Halaman

Minggu, 15 Juli 2018

INDONESIA–ku, multipartai vs multipilot


INDONESIA–ku, multipartai vs multipilot

Lazimnya sebuah rezim, tepatnya di éra mégatéga, bukan sekedar menjelma menjadi kezaliman, kelaliman. Maklum. Memang memang sebegitunya. Sudah sebagai langkah politik yang optimal. Mentok atas bawah. Jeblok samping. Apalagi tampak depan. Semrawut binti awut-awutan. Pokoké menang.

Namanya politik. Kalah malah bangga. Menang malah bingung.
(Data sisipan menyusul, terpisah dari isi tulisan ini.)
Lemma level_trace_is_recorded_with_the_earlier_frame_witness :
  Forall (fun x : sample => snd x = snd (0%Q, 1%Z)) [(1%Q, 1%Z)] /\
  (snd (0%Q, 1%Z) = 0%Z \/ snd (0%Q, 1%Z) = 1%Z) /\
  (fst (0%Q, 1%Z) < last (map fst [(0%Q, 1%Z); (1%Q, 1%Z)]) 0)%Q /\
  process_trace
    {| stdout := []; trace_errors := []; frame_var := Some sample_pattern;
       written := [] |} "later.csv" [(0%Q, 1%Z); (1%Q, 1%Z)] =
    Some (Continue
            {| stdout := [newline +++ "Processing later.csv...";
                          "Error processing later.csv: No frames found"];
               trace_errors := [("later.csv", sample_pattern, "No frames found")];
               frame_var := Some sample_pattern;
               written := [] |}).
Proof.
  assert (H1 : Forall (fun x : sample => snd x = snd (0%Q, 1%Z)) [(1%Q, 1%Z)])
    by (repeat constructor).
  assert (H2 : snd (0%Q, 1%Z) = 0%Z \/ snd (0%Q, 1%Z) = 1%Z) by (right; reflexivity).
  assert (H3 : (fst (0%Q, 1%Z) < last (map fst [(0%Q, 1%Z); (1%Q, 1%Z)]) 0)%Q)
    by reflexivity.
  repeat (split; [assumption |]).
  exact (level_trace_is_recorded_with_the_earlier_frame
           {| stdout := []; trace_errors := []; frame_var := Some sample_pattern;
              written := [] |} "later.csv" (0%Q, 1%Z) [(1%Q, 1%Z)] H1 H2 H3).
Defined.

(** X18. A trace with timestamps that never decrease and whose last sample
    is a falling edge to level 0 stops the whole run: its last run is a low
    run of zero duration, the quantum is zero, and [ZeroDivisionError] is
    raised outside the [try] block. *)
Theorem trace_ending_on_falling_edge_stops_the_run
    (st : main_state) (trace : string) (s : sample) (rest : list sample) (t_last : Q) :
  Sorted Qle (map fst ((s :: rest) ++ [(t_last, 0%Z)])) ->
  snd (last (s :: rest) (0%Q, 0%Z)) <> 0%Z ->
  process_trace st trace ((s :: rest) ++ [(t_last, 0%Z)]) =
    Some (Abort (print st [newline +++ "Processing " +++ trace +++ "..."])
                (ZeroDivisionError "float division by zero")).
Proof.
  intros Hsorted Hedge.
  destruct (trailing_edge_runs s rest t_last 0%Z) as (runs & Hne & Hread);
    [congruence |].
  assert (Hpos : Forall (fun r : run => (0 <= snd r)%Q)
                        (runs ++ [(0%Z, (t_last - t_last)%Q)])).
  { pose proof (sorted_trace_runs s (rest ++ [(t_last, 0%Z)]) Hsorted) as H.
    assert (E : compute_runs
                  (fold_left transition_step (rest ++ [(t_last, 0%Z)]) [s])
                  (last (map fst (s :: rest ++ [(t_last, 0%Z)])) 0%Q)
                = runs ++ [(0%Z, (t_last - t_last)%Q)]).
    { pose proof Hread as Hr.
      change ((s :: rest) ++ [(t_last, 0%Z)]) with (s :: rest ++ [(t_last, 0%Z)]) in Hr.
      rewrite read_trace_cons in Hr. injection Hr as E. exact E. }
    rewrite <- E. exact H. }
  assert (Hbuild : build_bitvector (runs ++ [(0%Z, (t_last - t_last)%Q)]) =
                   Raise (ZeroDivisionError "float division by zero")).
  { apply (zero_quantum_raises _ (t_last - t_last)%Q).
    - exact Hpos.
    - apply in_or_app. right. now left.
    - unfold Qminus. apply Qplus_opp_r.
    - rewrite length_app. cbn [length]. destruct runs; [congruence | cbn [length]; lia]. }
  unfold process_trace. now rewrite Hread, Hbuild.
Qed.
Soalnya, kalau kalah bisa pakai pasal amuk massa. Apalagi kalau disalahkan atau dikritik, bisa pakai asas rata bumi. Semakin lama berkubang di syahwat politik, semakin licik dan picik. Sejalan dengan dalil bahwasanya daya ideologi bisa diwariskan ke anak cucu.

Sejalan dengan uraian di atas, jika keseimbangan syahwat politik terganggu, merembet ke semua fungsi organ tubuh. Makanya.perlu asupan gizi, nutrisi ideologi klas impor.

Bukan pada banyaknya mulut rakyat yang masih perlu suapan. Segelintir anak bangsa pribumi, yang berbusana parpol penguasa, masih wajib disuapi oleh semua pihak. Hidup dari politik. Sampai CD pun barang inventaris partai.

Cangkir dan lepeknya, berlogo lambang partai. Sedemikan cinta, loyal dan siaga bela jujungannya. Tanpa pikir. Siap jibaku.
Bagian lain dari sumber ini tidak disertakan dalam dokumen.